(** X11: in live mode, for an href classified Other, [delete_one]
    reports [(true, 1)] only after it has clicked, in this order, a
    menu button, a "Delete image" entry and a "Delete from account"
    button. *)
Theorem live_menu_deletion_clicks {S} (B : browser S) (href : string) (w w' : world S) :
  classify href = Other ->
  delete_one B href false w = (Ok (true, 1), w') ->
  exists l1 l2 l3 t1 t2 t3 t4,
    trace w' = (trace w ++ t1 ++ Click l1 :: t2 ++ Click l2 :: t3 ++ Click l3 :: t4)%list
    /\ is_menu_control l1
    /\ In l2 delete_image_controls
    /\ In l3 delete_from_account_controls.
Proof.
  intros Hk. unfold delete_one, bind at 1. rewrite Hk.
  pose proof (emits_safe_goto B (fun _ => True) ("https://imgur.com" +:+ href) I w)
    as (t0 & Ht0 & _).
  destruct (safe_goto B _ w) as [[[]|e] w0]; [|discriminate]. cbn [snd] in Ht0.
  unfold delete_other, bind at 1.
  destruct (open_menu B false w0) as [[[|]|e] w1] eqn:E1; try discriminate.
  apply open_menu_live_true in E1 as (l1 & p1 & Hm & Ht1).
  unfold bind at 1.
  destruct (click_delete_image B false w1) as [[[|]|e] w2] eqn:E2; try discriminate.
  apply selectors_then_role_live_true in E2 as (l2 & p2 & Hl2 & Ht2).
  cbn [negb]. unfold bind at 1.
  destruct (click_delete_from_account B false w2) as [[[|]|e] w3] eqn:E3; try discriminate.
  apply selectors_then_role_live_true in E3 as (l3 & p3 & Hl3 & Ht3).
  intros Hfin.
  assert (emits (fun _ => True) (finish B ("https://imgur.com" +:+ href) false true)) as Hem.
  { unfold_drivers. emits_go ltac:(exact I). }
  destruct (Hem w3) as (t4 & Ht4 & _). rewrite Hfin in Ht4. cbn [snd] in Ht4.
  exists l1, l2, l3, (t0 ++ p1)%list, p2, p3, t4.
  split; [|auto].
  rewrite Ht4, Ht3, Ht2, Ht1, Ht0, <- !app_assoc. cbn [app]. reflexivity.
Qed.

Lemma live_menu_deletion_clicks_witness :
  exists l1 l2 l3 t1 t2 t3 t4,
    trace (snd (delete_one (Scripted.engine vanished) "/post/abc" false Scripted.start))
    = ([] ++ t1 ++ Click l1 :: t2 ++ Click l2 :: t3 ++ Click l3 :: t4)%list
    /\ is_menu_control l1
    /\ In l2 delete_image_controls
    /\ In l3 delete_from_account_controls.
Proof.
  refine (live_menu_deletion_clicks (Scripted.engine vanished) "/post/abc" Scripted.start
            (snd (delete_one (Scripted.engine vanished) "/post/abc" false Scripted.start))
            eq_refl _).
  vm_compute. reflexivity.
Defined.

(** ** The loop: accounting, return to the grid, termination *)

Lemma attempted_app tr1 tr2 : attempted (tr1 ++ tr2) = (attempted tr1 ++ attempted tr2)%list.
Proof. unfold attempted. apply flat_map_app. Qed.

Lemma scrolls_app tr1 tr2 :
  Scenario.scrolls_to_bottom (tr1 ++ tr2)
  = (Scenario.scrolls_to_bottom tr1 + Scenario.scrolls_to_bottom tr2)%nat.
Proof. unfold Scenario.scrolls_to_bottom. rewrite List.filter_app, List.length_app. reflexivity. Qed.

Lemma quiet_counts tr :
  Forall quiet tr -> attempted tr = [] /\ Scenario.scrolls_to_bottom tr = 0%nat.
Proof.
  induction 1 as [|e tr He _ [IH1 IH2]]; [split; reflexivity|].
  destruct e; cbn in He; try contradiction; split; assumption.
Qed.

Lemma quiet_back_to_grid grid tr : Forall quiet tr -> back_to_grid grid tr.
Proof.
  induction 1 as [|e tr He _ IH]; [exact I|].
  destruct e; cbn in He; try contradiction; exact IH.
Qed.

Lemma back_to_grid_app grid tr1 tr2 :
  back_to_grid grid tr1 -> back_to_grid grid tr2 -> back_to_grid grid (tr1 ++ tr2).
Proof.
  intros H1 H2. induction tr1 as [|e tr1 IH]; [exact H2|].
  destruct e; cbn [app back_to_grid] in *; try (apply IH, H1).
  destruct H1 as [Hnext H1]. split; [|apply IH, H1].
  destruct tr1 as [|[] tr1]; cbn [app]; try contradiction. exact Hnext.
Qed.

*Exercise requirements*.
All of the entries above need to be reproduced exactly.

*Exercise response*.
(** X11: in live mode, for an href classified Other, [delete_one]
    reports [(true, 1)] only after it has clicked, in this order, a
    menu button, a "Delete image" entry and a "Delete from account"
    button. *)
Theorem live_menu_deletion_clicks {S} (B : browser S) (href : string) (w w' : world S) :
  classify href = Other ->
  delete_one B href false w = (Ok (true, 1), w') ->
  exists l1 l2 l3 t1 t2 t3 t4,
    trace w' = (trace w ++ t1 ++ Click l1 :: t2 ++ Click l2 :: t3 ++ Click l3 :: t4)%list
    /\ is_menu_control l1
    /\ In l2 delete_image_controls
    /\ In l3 delete_from_account_controls.
Proof.
  intros Hk. unfold delete_one, bind at 1. rewrite Hk.
  pose proof (emits_safe_goto B (fun _ => True) ("https://imgur.com" +:+ href) I w)
    as (t0 & Ht0 & _).
  destruct (safe_goto B _ w) as [[[]|e] w0]; [|discriminate]. cbn [snd] in Ht0.
  unfold delete_other, bind at 1.
  destruct (open_menu B false w0) as [[[|]|e] w1] eqn:E1; try discriminate.
  apply open_menu_live_true in E1 as (l1 & p1 & Hm & Ht1).
  unfold bind at 1.
  destruct (click_delete_image B false w1) as [[[|]|e] w2] eqn:E2; try discriminate.
  apply selectors_then_role_live_true in E2 as (l2 & p2 & Hl2 & Ht2).
  cbn [negb]. unfold bind at 1.
  destruct (click_delete_from_account B false w2) as [[[|]|e] w3] eqn:E3; try discriminate.
  apply selectors_then_role_live_true in E3 as (l3 & p3 & Hl3 & Ht3).
  intros Hfin.
  assert (emits (fun _ => True) (finish B ("https://imgur.com" +:+ href) false true)) as Hem.
  { unfold_drivers. emits_go ltac:(exact I). }
  destruct (Hem w3) as (t4 & Ht4 & _). rewrite Hfin in Ht4. cbn [snd] in Ht4.
  exists l1, l2, l3, (t0 ++ p1)%list, p2, p3, t4.
  split; [|auto].
  rewrite Ht4, Ht3, Ht2, Ht1, Ht0, <- !app_assoc. cbn [app]. reflexivity.
Qed.

Lemma live_menu_deletion_clicks_witness :
  exists l1 l2 l3 t1 t2 t3 t4,
    trace (snd (delete_one (Scripted.engine vanished) "/post/abc" false Scripted.start))
    = ([] ++ t1 ++ Click l1 :: t2 ++ Click l2 :: t3 ++ Click l3 :: t4)%list
    /\ is_menu_control l1
    /\ In l2 delete_image_controls
    /\ In l3 delete_from_account_controls.
Proof.
  refine (live_menu_deletion_clicks (Scripted.engine vanished) "/post/abc" Scripted.start
            (snd (delete_one (Scripted.engine vanished) "/post/abc" false Scripted.start))
            eq_refl _).
  vm_compute. reflexivity.
Defined.

(** ** The loop: accounting, return to the grid, termination *)

Lemma attempted_app tr1 tr2 : attempted (tr1 ++ tr2) = (attempted tr1 ++ attempted tr2)%list.
Proof. unfold attempted. apply flat_map_app. Qed.

Lemma scrolls_app tr1 tr2 :
  Scenario.scrolls_to_bottom (tr1 ++ tr2)
  = (Scenario.scrolls_to_bottom tr1 + Scenario.scrolls_to_bottom tr2)%nat.
Proof. unfold Scenario.scrolls_to_bottom. rewrite List.filter_app, List.length_app. reflexivity. Qed.

Lemma quiet_counts tr :
  Forall quiet tr -> attempted tr = [] /\ Scenario.scrolls_to_bottom tr = 0%nat.
Proof.
  induction 1 as [|e tr He _ [IH1 IH2]]; [split; reflexivity|].
  destruct e; cbn in He; try contradiction; split; assumption.
Qed.

Lemma quiet_back_to_grid grid tr : Forall quiet tr -> back_to_grid grid tr.
Proof.
  induction 1 as [|e tr He _ IH]; [exact I|].
  destruct e; cbn in He; try contradiction; exact IH.
Qed.

Lemma back_to_grid_app grid tr1 tr2 :
  back_to_grid grid tr1 -> back_to_grid grid tr2 -> back_to_grid grid (tr1 ++ tr2).
Proof.
  intros H1 H2. induction tr1 as [|e tr1 IH]; [exact H2|].
  destruct e; cbn [app back_to_grid] in *; try (apply IH, H1).
  destruct H1 as [Hnext H1]. split; [|apply IH, H1].
  destruct tr1 as [|[] tr1]; cbn [app]; try contradiction. exact Hnext.
Qed.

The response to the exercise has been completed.